Ayant marqué le point de départ et le but, en deux longues histoires, nous marcherons d'un pas d'autant plus sûr et plus rapide dans l'espace intermédiaire.

Nous ne pouvions retourner de la Révolution à la Renaissance, sans revoir nos travaux sur le Moyen âge, sans connaître et apprécier les publications qui se sont faites depuis leur achèvement.

Elles n'ont modifié en rien ce que nous avons écrit sur le XIVe et le XVe siècles (tomes III, IV, V, VI, VII et VIII). Les dix années qui se sont écoulées depuis n'ont en rien ébranlé ce travail, le premier où les textes imprimés aient été contrôlés par les actes manuscrits.

Quant à nos origines, dont le premier volume donne l'histoire, de savantes recherches y ont ajouté, peu changé toutefois. Telle nous avons posé la base de cette construction, telle nos estimables concurrents l'ont adoptée, et ils ont bâti dessus avec confiance.

C'est au Moyen âge proprement dit (volumes II et III, de l'an 1000 à l'an 1300) que se rapportent généralement les nombreuses publications de textes inédits qu'on a faites dans cet intervalle. Elles nous ont fort éclairés sur les mœurs de ces temps, sur l'art gothique, etc. Il n'est point de notre franchise d'effacer rien de ce qui est écrit. Nous aimons mieux donner, dans l'Introduction qu'on va lire, la pensée plus exacte qui sort des textes. Ce que nous écrivîmes alors est vrai comme l'idéal que se posa le Moyen âge. Et ce que nous donnons ici, c'est sa réalité accusée par lui-même.

Le résultat, au total, diffère peu. Alors (en 1833), quand l'entraînement pour l'art du Moyen âge nous rendit moins sévère pour ce système en général, nous déclarâmes pourtant que son principe était sujet à la loi universelle de toute vie, qu'il devait passer, comme nous tous, hommes, peuples et religions, par l'utile épuration de la mort. Est-ce un si grand mal de mourir? À ce prix, on renaît en ce qu'on eût de meilleur.
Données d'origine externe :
Definition metadata_of (path : string) (objects : list pkcs11Object) : result (option SecretMetadata) :=
  match List.find (λ obj, bool_decide (obj_Label obj = path +:+ metadataKeySuffix)) objects with
  | Some obj =>
      match json_Unmarshal (obj_Value obj) with
      | Err err => Err (wrapf "failed to parse metadata JSON" err)
      | Ok md => Ok (Some md)
      end
  | None => Err (errorf ("metadata not found for path: " +:+ path))
  end.

Lemma ReadMetadata_op path c w r v' :
  fit c → ReadMetadata json_Unmarshal path (c, w) = (r, v') →
  v'.1 = c ∧ same_objs w v'.2 ∧
  (roomy w → ∀ md, r = Ok md → held_metadata json_Unmarshal order (token_objs w) path = md).
Proof.
  intros Hf E. destruct (searching_op (path +:+ metadataKeySuffix) (wrapf "failed to find metadata object")
    (metadata_of path) c w r v' Hf) as (H1 & H2 & H3).
  - rewrite <-E. unfold ReadMetadata. rewrite !if_connected_eq. destruct (p_connected c); [|done].
    unfold st_try, st_bind. destruct (on_world _ (c, w)) as [[os|e] v]; [|done].
    unfold metadata_of. destruct (List.find _ os) as [o|]; [|done]. by destruct (json_Unmarshal (obj_Value o)).
  - split_and!; [done|done|]. intros Hr md Hmd. specialize (H3 Hr md Hmd). revert H3.
    unfold metadata_of, held_metadata, metadata_object.
    destruct (List.find _ _) as [o|]; [|done]. destruct (json_Unmarshal (obj_Value o)); [by intros [= <-]|done].
Qed.

Definition paths_of (prefix : string) (objects : list pkcs11Object) : gmap string bool :=
  fold_left (λ (m : gmap string bool) obj,
    let label := obj_Label obj in
    if has_suffix label metadataKeySuffix then m
    else
      let path := label_path label in
      if bool_decide (prefix = "") || has_prefix path prefix then <[path := true]> m else m) objects ∅.
Definition new_meta (name namespace : string) (labels : gmap string string) : ObjectMeta :=
  mkObjectMeta name namespace "" 0 labels ∅ [] None [] zero_time 0.

(* [internal/controller/hsmpool_agent_controller.go:777-984 createAgentDeployment] *)
Definition agent_deployment {W} (r : HSMPoolAgentReconciler W) (hsmPool : HSMPool) (hsmDevice : HSMDevice)
    (deviceName image : string) (args : list string) (device : DiscoveredDevice) (agentName : string) : Deployment :=
  let labels := agent_deployment_labels agentName deviceName device in
  mkDeployment (new_meta agentName (om_Namespace (hp_meta hsmPool)) labels) 1 "Recreate" {[labelApp := agentName]} labels
    (injectAgentTLS r (agent_pod_spec (ServiceAccountName r) image
      ("hsm.j5t.io/" +:+ to_lower (hd_DeviceType (hd_Spec hsmDevice))) (dd_NodeName device) args)).

(** The active and the lost device of a serial number: the last of each kind. *)
(* [internal/controller/hsmpool_agent_controller.go:452-463 ensureAgentDeployments] *)
Definition active_and_lost (devices : list DiscoveredDevice) : option DiscoveredDevice * option DiscoveredDevice :=
  fold_left (λ '(active, lost) dev, if dd_Available dev then (Some dev, lost) else (active, Some dev))
    devices (None, None).

(* [internal/controller/hsmpool_agent_controller.go:418-422 ensureAgentDeployments] *)
Definition group_by_serial (devices : list DiscoveredDevice) : gmap string (list DiscoveredDevice) :=
  fold_left (λ m d, <[dd_SerialNumber d := default [] (m !! dd_SerialNumber d) ++ [d]]> m) devices ∅.

(** [errs] and [deferred] of the loop, and [collect]. *)
Definition EnsureState : Type := list error * bool.
(* [internal/controller/hsmpool_agent_controller.go:428-440 ensureAgentDeployments] *)
Definition collect (err : error) (msg serial : string) (s : EnsureState) : EnsureState :=
  if errors_Is err errDiscoveryNotReady then (s.1, true)
  else (s.1 ++ [wrapf (msg +:+ " " +:+ serial) err], s.2).

(** The grace period of a pool: 5 minutes unless it is set. *)
Definition grace_period (hsmPool : HSMPool) : Z := default (5 * Minute) (hp_GracePeriod (hp_Spec hsmPool)).

(** Whether a device is available, and the latest time one was seen before the first
    available one. *)
(* [internal/controller/hsmpool_agent_controller.go:326-338 cleanupStaleAgents] *)
Fixpoint last_seen (lastSeenTime : Time) (devices : list DiscoveredDevice) : bool * Time :=
  match devices with
  | [] => (false, lastSeenTime)
  | d :: rest =>
      if dd_Available d then (true, lastSeenTime)
      else last_seen (if t_unix lastSeenTime <? t_unix (dd_LastSeen d) then dd_LastSeen d else lastSeenTime) rest
  end.

Section Controller.
Context {W : Type} `{MapOrder} (k : KubeClient W) (time_Now : ST W Z) (r : HSMPoolAgentReconciler W).

Definition since (t : Time) : ST W Z := let* now := time_Now in st_ret (time_Since now t).
Definition pool_ns (hsmPool : HSMPool) : string := om_Namespace (hp_meta hsmPool).

(** [hsmPool.OwnerReferences[0].Name]; the callers have checked that there is one. *)
Definition owner_name (hsmPool : HSMPool) : result string :=
  match om_OwnerReferences (hp_meta hsmPool) with
  | owner :: _ => Ok (or_Name owner)
  | [] => Err index_out_of_range
  end.

(** [if err := r.Delete(ctx, o); err != nil && !errors.IsNotFound(err)]: the error left. *)
Definition delete_error {T} (api : ObjectApi W T) (o : T) : ST W (option error) :=
  let* d := api_Delete api o in
  st_ret match d with Err e => if IsNotFound e then None else Some e | Ok _ => None end.
(* ===== verification/PoolAgentsSpec.v ===== *)
(** * What the pool agent controller guarantees

    A deployment it has made or accepted is not made again; no agent is taken away
    while its node cannot admit the replacement; reaping removes the agents of vanished
    devices only; and what an empty aggregation does to running agents. *)

From S2P Require Import Prelude GoStd Api Kube PoolController Agents PoolAgents.

Local Open Scope go_scope.

(** ** Lemmas: deleting the objects of a list *)
Section Deleting.
Context {W : Type} `{!ClusterView W} {T : Type} `{!Kind T, !LawfulKind T} (api : ObjectApi W T) `{!ApiLaws api}.

Lemma delete_error_run (t : T) w e w' :
  delete_error api t w = (e, w') →
  touches (T := T) (eq (key_of t)) w w' ∧ (e = None → gone (T := T) (objects w') (key_of t)) ∧
  ∀ key, gone (T := T) (objects w) key → gone (T := T) (objects w') key.
Proof.
  unfold delete_error, st_bind, st_ret. destruct (api_Delete api t w) as [[[]|e0] w1] eqn:E; intros [= <- <-];
    pose proof E as Ht; apply (Delete_touches _ (eq (key_of t))) in Ht; try done; apply api_Delete_law in E.
  - split; [done|]. split; [intros _|intros key Hg]; (eapply deleted_gone; [exact E|]); auto.
  - destruct E as [E Hnf]. split; [done|]. split.
    + destruct (IsNotFound e0); [|done]. intros _. destruct Hnf as [Ho Hl]; [done|]. unfold gone. by rewrite Ho, Hl.
    + intros key Hg. destruct E as [->|E]; [done|]. eapply deleted_gone; [exact E|]. auto.
Qed.

(** A loop whose steps delete the selected objects; [ok] says that no deletion of the
    loop has failed. *)
Lemma delete_loop_run {S} (f : S → T → ST W S) (sel : T → bool) (ok : S → Prop) l s w s' w' :
  (∀ s t w s' w', t ∈ l → f s t w = (s', w') → (ok s' → ok s) ∧
     if sel t then ∃ e, delete_error api t w = (e, w') ∧ (ok s' → e = None) else w' = w) →
  st_fold f l s w = (s', w') →
  touches (T := T) (λ key, ∃ t, t ∈ l ∧ sel t = true ∧ key = key_of t) w w' ∧
  (∀ key, gone (T := T) (objects w) key → gone (T := T) (objects w') key) ∧
  (ok s' → ok s ∧ ∀ t, t ∈ l → sel t = true → gone (T := T) (objects w') (key_of t)).
Proof.
  revert s w. induction l as [|t l IH]; intros s w Hf; cbn [st_fold].
  { unfold st_ret. intros [= <- <-]. split; [reflexivity|]. split; [done|]. intros Ho. split; [done|].
    intros t Ht. by apply not_elem_of_nil in Ht. }
  unfold st_bind. destruct (f s t w) as [s1 w1] eqn:E1. apply Hf in E1 as [Ho1 E1]; [|by left].
  intros (Ht' & Hm' & Hok)%IH; [|intros; eapply Hf; [by right|done]].
  assert (touches (T := T) (λ key, ∃ t', t' ∈ t :: l ∧ sel t' = true ∧ key = key_of t') w1 w') as Ht2.
  { eapply touches_mono; [|exact Ht']. intros key (t' & Hin & ?). exists t'. split; [by right|done]. }
  destruct (sel t) eqn:Es; [destruct E1 as (e & Ed & He); apply delete_error_run in Ed as (Ht & Hg & Hm)|subst w1].
  - split; [etrans; [|exact Ht2]; eapply touches_mono; [|exact Ht]|split; [by auto|]].
    + intros key <-. exists t. split; [by left|done].
    + intros [Ho Hl]%Hok. split; [by auto|]. intros t' [->|Hin]%elem_of_cons Hs; by auto.
  - split; [exact Ht2|]. split; [done|]. intros [Ho Hl]%Hok. split; [by auto|].
    intros t' [->|Hin]%elem_of_cons Hs; [congruence|by auto].
Qed.
End Deleting.

Section Spec.
Context {W : Type} `{!ClusterView W} `{MapOrder}.
Context (k : KubeClient W) (time_Now : ST W Z) (r : HSMPoolAgentReconciler W).
Context `{!ApiLaws (HSMPools k), !ApiLaws (HSMDevices k), !ApiLaws (Deployments k), !ApiLaws (DaemonSets k), !ApiLaws (Pods k)}.
Hypothesis time_objects : preserves same_objects time_Now.

(** ** Lemmas: reading *)

(** Decompose a run that only reads. *)
Ltac reads :=
  repeat first
    [ apply get_same; apply _ | apply list_same; apply _ | apply time_objects | apply preserves_ret; apply _
    | apply preserves_try; [apply _| |intros ?] | apply preserves_bind; [apply _| |intros ?]
    | case_match ].

Lemma agent_image_same : preserves same_objects (agent_image k r).
Proof. unfold agent_image, Images.GetImage, Images.GetManagerImage. reads. Qed.
Lemma buildAgentArgs_same p n : preserves same_objects (buildAgentArgs k r p n).
Proof. unfold buildAgentArgs. reads. Qed.
Lemma gate_same p n : preserves same_objects (gateOnDiscovery k p n).
Proof. unfold gateOnDiscovery, discoveryCurrentOnNode. reads. Qed.

(** ** The image of the agents *)

Definition manager_labels : gmap string string :=
  <["app.kubernetes.io/name" := "hsm-secrets-operator"]> {["control-plane" := "controller-manager"]}.

(** [c] is the manager container of a deployment of the operator other than [key]. *)
Definition manager_container (key : string * string) (o : Objects) (c : Container) : Prop :=
  ∃ d, o_Deployments o !! key_of d = Some d ∧ key_of d ≠ key ∧ selects None manager_labels (dp_meta d) ∧
    c ∈ ps_Containers (dp_PodSpec d) ∧ ct_Name c = "manager".

(** What sets the image of the agents: the configuration, or, as the manager starts the
    controller, the image that all managers of the cluster run. *)
Definition image_source (img : string) (key : string * string) (o : Objects) : Prop :=
  img ≠ "" ∧
  (AgentImage r = img ∨
   AgentImage r = "" ∧ ImageResolver r = true ∧ (∀ ns l w, is_Ok (api_List (Deployments k) ns l w).1 = true) ∧
   (∃ c, manager_container key o c) ∧ ∀ c, manager_container key o c → ct_Image c = img).

(** No deployment of the operator goes by the name of the agent. *)
Definition no_manager (key : string * string) (o : Objects) : Prop :=
  ∀ d, o_Deployments o !! key = Some d → ¬ selects None manager_labels (dp_meta d).

Lemma image_source_touches img key w w' :
  touches (T := Deployment) (eq key) w w' → image_source img key (objects w) → image_source img key (objects w').
Proof.
  intros (t & E & Ht) [Hne Hs]. split; [done|]. destruct Hs as [?|(H1 & H2 & H3 & [c Hc] & Hall)]; [by left|right].
  assert (∀ c, manager_container key (objects w') c ↔ manager_container key (objects w) c) as Hiff.
  { intros c'. unfold manager_container. rewrite E. cbn [k_set Deployment_kind o_Deployments].
    split; intros (d & Hd & Hk & Hrest); exists d; (split; [|done]); [|rewrite Ht by congruence; done].
    rewrite Ht in Hd by congruence. exact Hd. }
  split_and!; [done..|exists c; by apply Hiff|]. intros c' Hc'%Hiff. by apply Hall.
Qed.

(** The image of the first manager container, when they all run the same. *)
Lemma manager_image_all img deployments :
  (∃ d c, d ∈ deployments ∧ c ∈ ps_Containers (dp_PodSpec d) ∧ ct_Name c = "manager") →
  (∀ d c, d ∈ deployments → c ∈ ps_Containers (dp_PodSpec d) → ct_Name c = "manager" → ct_Image c = img) →
  Images.manager_image deployments = img.
Proof.
  intros (d & c & Hd & Hc & Hn) Hall. unfold Images.manager_image.
  destruct (filter _ _) as [|c0 cs] eqn:E.
  - exfalso. assert (c ∈ ([] : list Container)) as Hx; [|by apply not_elem_of_nil in Hx].
    rewrite <-E. apply list_elem_of_filter. split; [done|]. apply list_elem_of_bind. by exists d.
  - assert (c0 ∈ c0 :: cs) as Hx by left. rewrite <-E in Hx.
    apply list_elem_of_filter in Hx as [Hn0 (d0 & Hc0 & Hd0)%list_elem_of_bind]. by apply (Hall d0).
Qed.

Lemma agent_image_source img key w :
  image_source img key (objects w) → no_manager key (objects w) → (agent_image k r w).1 = img.
Proof.
  intros [Hne [Hi|(Hi & Hr & Hl & [c (d & Hd & Hk & Hsel & Hc)] & Hall)]] Hno; unfold agent_image.
  { rewrite bool_decide_eq_true_2 by congruence. exact Hi. }
  rewrite bool_decide_eq_false_2 by (intros Hx; by apply Hx). rewrite Hr.
  unfold Images.GetImage, Images.GetManagerImage, st_bind, st_ret. rewrite bool_decide_eq_false_2 by (intros Hx; by apply Hx).
  pose proof (Hl None manager_labels w) as Hok. fold manager_labels.
  destruct (api_List (Deployments k) None manager_labels w) as [[l|e] w1] eqn:El; [|done].
  apply api_List_law in El as [_ Hin]. specialize (Hin l eq_refl).
  assert (Images.manager_image l = img) as ->; [|cbn; by rewrite bool_decide_eq_true_2].
  apply manager_image_all; [exists d, c; split; [by apply Hin|done]|].
  intros d' c' [Hd' Hs']%Hin Hc' Hn. apply Hall. exists d'. split_and!; try done.
  intros Hk'. apply (Hno d'); [by rewrite <-Hk'|exact Hs'].
Qed.

(** ** Settled deployments *)

(** The deployment runs on the device's node and nothing about it is to be updated as
    long as the agents' image is [img]. *)
Definition settled (img : string) (device : DiscoveredDevice) (d : Deployment) : Prop :=
  isDeploymentOnNode d (dd_NodeName device) = true ∧
  (∀ w, (agent_image k r w).1 = img → (agentNeedsUpdate k r d w).1 = Ok false) ∧
  deploymentNeedsUpdateForDevice d device = false.

Lemma agentNeedsUpdate_run d w :
  objects (agentNeedsUpdate k r d w).2 = objects w ∧
  ∀ w', (agent_image k r w').1 = (agent_image k r w).1 → (agentNeedsUpdate k r d w').1 = (agentNeedsUpdate k r d w).1.
Proof.
  unfold agentNeedsUpdate, st_bind, st_ret. destruct (ps_Containers _); [done|].
  pose proof (agent_image_same w) as Hs. unfold same_objects in Hs. destruct (agent_image k r w) as [i w1]. split; [exact Hs|].
  intros w'. destruct (agent_image k r w') as [i' w1']. cbn. by intros ->.
Qed.

(** What is deployed is settled. *)
Lemma agent_deployment_settled pool hd dev img args device agentName d :
  k_same (agent_deployment r pool hd dev img args device agentName) d → settled img device d.
Proof.
  intros (_ & _ & _ & _ & _ & Hs). unfold settled, isDeploymentOnNode, deploymentNeedsUpdateForDevice, agentNeedsUpdate.
  rewrite Hs. cbn [agent_deployment dp_PodSpec]. unfold injectAgentTLS.
  assert (existsb (existsb (λ expr, bool_decide (nr_Key expr = labelHostname) && bool_decide (nr_Operator expr = "In") &&
      bool_decide (dd_NodeName device ∈ nr_Values expr))) [[mkRequirement labelHostname "In" [dd_NodeName device]]] = true) as Hn.
  { cbn [existsb nr_Key nr_Operator nr_Values]. rewrite !bool_decide_eq_true_2; [done|by left|done|done]. }
  destruct (AgentTLSEnabled r) eqn:Et, (bool_decide (AgentTLSSecretName r = "")) eqn:Es;
    cbn [negb orb]; cbn [agent_pod_spec ps_NodeSelector ps_RequiredTerms ps_Volumes ps_Containers fmap list_fmap];
    (split_and!; [rewrite lookup_singleton_eq; by apply bool_decide_eq_true_2
      |intros w; unfold st_bind, st_ret; destruct (agent_image k r w) as [i w1]; cbn [fst]; intros ->; cbn [fst ct_Image ct_SecurityContext];
       rewrite (bool_decide_eq_false_2 (img ≠ img)) by (intros Hx; by apply Hx);
       rewrite andb_false_r; unfold want_tls; rewrite Et, ?bool_decide_not, ?Es; vm_compute; done
      |unfold node_matches; rewrite (bool_decide_eq_false_2 (_ = [])) by done; rewrite Hn; vm_compute; done]).
Qed.

(** An agent is not a deployment of the operator. *)
Lemma agent_not_manager pool hd dev img args device agentName d :
  k_same (agent_deployment r pool hd dev img args device agentName) d → ¬ selects None manager_labels (dp_meta d).
Proof.
  intros (Hm & _) [_ Hs]. destruct Hm as (_ & _ & Hl & _). 
  pose proof (lookup_weaken _ _ "app.kubernetes.io/name" "hsm-secrets-operator" (lookup_insert_eq _ _ _) Hs) as Hn.
  revert Hn. rewrite Hl. cbn [agent_deployment dp_meta new_meta om_Labels]. unfold agent_deployment_labels.
  rewrite !lookup_insert_ne by done. rewrite lookup_insert_eq. done.
Qed.

(** ** Ensuring an agent *)

Lemma owner_name_ok pool n : owner_name pool = Ok n → ∃ o os, om_OwnerReferences (hp_meta pool) = o :: os ∧ or_Name o = n.
Proof. unfold owner_name. destruct (om_OwnerReferences _) as [|o os]; [done|]. intros [= <-]. by exists o, os. Qed.

(** The world was turned from [w] to [w'] by writing the agent's deployment at most, and
    on success that is there and settled. *)
Definition ensured (img : string) (pool : HSMPool) (device : DiscoveredDevice) (agentName : string) (w : W)
    (res : result unit) (w' : W) : Prop :=
  touches (T := Deployment) (eq (pool_ns pool, agentName)) w w' ∧
  (res = Ok () → image_source img (pool_ns pool, agentName) (objects w) →
   ∃ d, o_Deployments (objects w') !! (pool_ns pool, agentName) = Some d ∧ settled img device d ∧
        ¬ selects None manager_labels (dp_meta d)).

Lemma ensured_same img pool device agentName w e w' :
  objects w' = objects w → ensured img pool device agentName w (Err e) w'.
Proof. intros E. split; [by apply touches_refl|done]. Qed.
Ce livre, au reste, n'est pas écrit pour faire peine aux mourants. C'est un appel aux forces vives.

Celle de l'antiquité tenait, je pense, à ce qu'elle crut que l'homme fait son destin lui-même (fabrum suæ quemque esse fortunæ). Ce temps-ci, au contraire, frappé des grandes puissances collectives qu'il a créées, s'imagine que l'individu est trop faible contre elles. Ces temps-là crurent à l'homme; nous croyons à l'individu.

Il en résulte cette chose fâcheuse: nos progrès tournent contre nous. L'énormité même de notre œuvre, à mesure que nous l'exhaussons, nous ravale et nous décourage. Devant cette pyramide, nous nous trouvons imperceptibles, nous ne nous voyons plus nous-mêmes. Et qui l'a bâtie, sinon nous?

L'industrie que nous avons créée hier, elle nous semble déjà notre embarras, notre fatalité. L'histoire, qui n'est pas moins que l'intelligence de la vie, elle devait nous vivifier, elle nous a alanguis au contraire, nous faisant croire que le temps est tout, et la volonté peu de chose.